Records:
Lemma initialChildCount_acc (ch : gmap string (gset string)) (D : gset string)
    (l : list PartyDTO) (m : gmap string Z) i :
  fold_left (fun m party =>
               match ch !! id party with
               | None => <[id party := 0]> m
               | Some cs => <[id party := Z.of_nat (size (filter (fun c => c ∈ D) cs))]> m
               end) l m !! i
  = if decide (i ∈ map id l)
    then Some (Z.of_nat (size (filter (fun c => c ∈ D) (default ∅ (ch !! i)))))
    else m !! i.
Proof.
  revert m. induction l as [|x l IH]; intros m.
  { cbn [fold_left map]. rewrite decide_False; [reflexivity | apply not_elem_of_nil]. }
  cbn [fold_left map]. rewrite IH. clear IH.
  destruct (decide (i ∈ map id l)) as [Hin|Hin].
  - rewrite decide_True by (apply elem_of_cons; tauto). reflexivity.
  - destruct (decide (id x = i)) as [<-|Hne].
    + rewrite decide_True by (apply elem_of_cons; tauto).
      destruct (ch !! id x); rewrite lookup_insert_eq; [reflexivity|].
      change (default ∅ None) with (∅ : gset string).
      assert (E : filter (fun c => c ∈ D) (∅ : gset string) = ∅) by set_solver.
      rewrite E, size_empty. reflexivity.
    + rewrite decide_False.
      * destruct (ch !! id x); now rewrite lookup_insert_ne.
      * rewrite elem_of_cons. intros [E|E]; congruence.
Qed.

What to produce: Could you set down each entry above word for word?

Answer space:
Lemma initialChildCount_acc (ch : gmap string (gset string)) (D : gset string)
    (l : list PartyDTO) (m : gmap string Z) i :
  fold_left (fun m party =>
               match ch !! id party with
               | None => <[id party := 0]> m
               | Some cs => <[id party := Z.of_nat (size (filter (fun c => c ∈ D) cs))]> m
               end) l m !! i
  = if decide (i ∈ map id l)
    then Some (Z.of_nat (size (filter (fun c => c ∈ D) (default ∅ (ch !! i)))))
    else m !! i.
Proof.
  revert m. induction l as [|x l IH]; intros m.
  { cbn [fold_left map]. rewrite decide_False; [reflexivity | apply not_elem_of_nil]. }
  cbn [fold_left map]. rewrite IH. clear IH.
  destruct (decide (i ∈ map id l)) as [Hin|Hin].
  - rewrite decide_True by (apply elem_of_cons; tauto). reflexivity.
  - destruct (decide (id x = i)) as [<-|Hne].
    + rewrite decide_True by (apply elem_of_cons; tauto).
      destruct (ch !! id x); rewrite lookup_insert_eq; [reflexivity|].
      change (default ∅ None) with (∅ : gset string).
      assert (E : filter (fun c => c ∈ D) (∅ : gset string) = ∅) by set_solver.
      rewrite E, size_empty. reflexivity.
    + rewrite decide_False.
      * destruct (ch !! id x); now rewrite lookup_insert_ne.
      * rewrite elem_of_cons. intros [E|E]; congruence.
Qed.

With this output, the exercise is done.